Your answer is the lines below, exactly, from the one that contains "else match cp_addresses p !! (peer, a) with" through the one that contains "let '(room, p)", both included.

* * * * * * *

Lemma leave_count p peer a :
  outside_count (book_leave peer a p) ≤
  outside_count p + (if bool_decide (cp_addresses p !! (peer, a) = None) then 0 else 1).
Proof.
  rw !outside_count_alt. assert (cp_addresses (book_leave peer a p) = cp_addresses p) as ->.
  { unfold book_leave. by case_match. }
  assert (∀ q b, (q, b) ≠ (peer, a) → outside_book (cp_book (book_leave peer a p)) (q, b) =
    outside_book (cp_book p) (q, b)) as Hsame.
  { intros q b Hne. unfold outside_book. simpl. rw in_book_leave bool_decide_eq_false_2 //. }
  destruct (cp_addresses p !! (peer, a)) as [s|] eqn:E; simpl.
  - rw !(msum_delete _ _ _ _ E). simpl.
    assert (msum (λ k _, if outside_book (cp_book (book_leave peer a p)) k then 1 else 0)
      (delete (peer, a) (cp_addresses p)) =
      msum (λ k _, if outside_book (cp_book p) k then 1 else 0)
      (delete (peer, a) (cp_addresses p))) as ->.
    { apply msum_ext. intros [q b] s' [Hne _]%lookup_delete_Some. by rw Hsame. }
    case_match; case_match; lia.
  - rw N.add_0_r. apply msum_mono. intros [q b] s' Hk. rw Hsame //. congruence.
Qed.

Lemma release_from_book_alt p peer a now :
  ConnectionPolicy_release_from_book p peer a now =
  if negb (in_book (cp_book p) peer a) then (true, p)
  else match cp_addresses p !! (peer, a) with
       | None => (true, book_leave peer a p)
       | Some s =>
           let '(room, p) := ConnectionPolicy_make_room_for_address p now in
           if AddressState_is_punitive_at s now && negb room then (false, p)
           else (true, book_leave peer a
                   (if negb room then set_addresses p (delete (peer, a) (cp_addresses p)) else p))
       end.
Proof. done. Qed.

Lemma book_leave_frame peer a p :
  cp_peers (book_leave peer a p) = cp_peers p ∧
  cp_max_addresses (book_leave peer a p) = cp_max_addresses p ∧
  cp_max_peers (book_leave peer a p) = cp_max_peers p ∧
  cp_addresses (book_leave peer a p) = cp_addresses p.
Proof. unfold book_leave. by case_match. Qed.

Lemma book_release_inv p peer a now :
  pol_inv p → pol_inv (ConnectionPolicy_release_from_book p peer a now).2.
Proof.
  intros [Ha Hp]. rw release_from_book_alt. case_match; [done|].
  unfold ConnectionPolicy_peer_entries in *.
  destruct (cp_addresses p !! (peer, a)) as [s|] eqn:Ek.
  - destruct (ConnectionPolicy_make_room_for_address p now) as [room p'] eqn:Er.
    pose proof (make_room_sheds _ _ _ _ Er) as [Hsub _ Hb Hm Hmp].
    pose proof (outside_count_mono _ _ Hsub Hb) as Hc.
    assert (cp_peers p' = cp_peers p) as Epeers.
    { apply make_room_cases in Er as [(_ & -> & _)|[(_ & _ & ? & ? & _ & _ & _ & ->)|(_ & -> & _)]];
        done. }
    destruct (_ && _) eqn:Epun; cbn [snd].
    { split; [lia|]. unfold ConnectionPolicy_peer_entries. rw Epeers. lia. }
    set (p2 := if negb room then _ else _).
    destruct (book_leave_frame peer a p2) as (Hpe & Hma & Hmp2 & _).
    pose proof (leave_count p2 peer a) as Hlc.
    assert (cp_peers p2 = cp_peers p' ∧ cp_max_addresses p2 = cp_max_addresses p' ∧
      cp_max_peers p2 = cp_max_peers p') as (E1 & E2 & E3) by by destruct room.
    split; [|unfold ConnectionPolicy_peer_entries; rw Hpe E1 Hmp2 E3 Epeers Hmp; lia].
    rw Hma E2. destruct room; simpl in p2.
    + apply make_room_count in Er; [|done]. subst p2. case_match; lia.
    + revert Hlc. rw bool_decide_eq_true_2; [intros Hlc|apply lookup_delete_eq].
      assert (outside_count p2 ≤ outside_count p') as H2; [|lia].
      apply outside_count_mono; [apply delete_subseteq|done].
  - cbn [snd]. destruct (book_leave_frame peer a p) as (Hpe & Hma & Hmp2 & _).
    pose proof (leave_count p peer a) as Hlc. rw Ek in Hlc. simpl in Hlc.
    split; [lia|]. unfold ConnectionPolicy_peer_entries. rw Hpe. lia.
Qed.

* * * * * * *

| Result of this exercise |
  else match cp_addresses p !! (peer, a) with
       | None => (true, book_leave peer a p)
       | Some s =>
           let '(room, p) := ConnectionPolicy_make_room_for_address p now in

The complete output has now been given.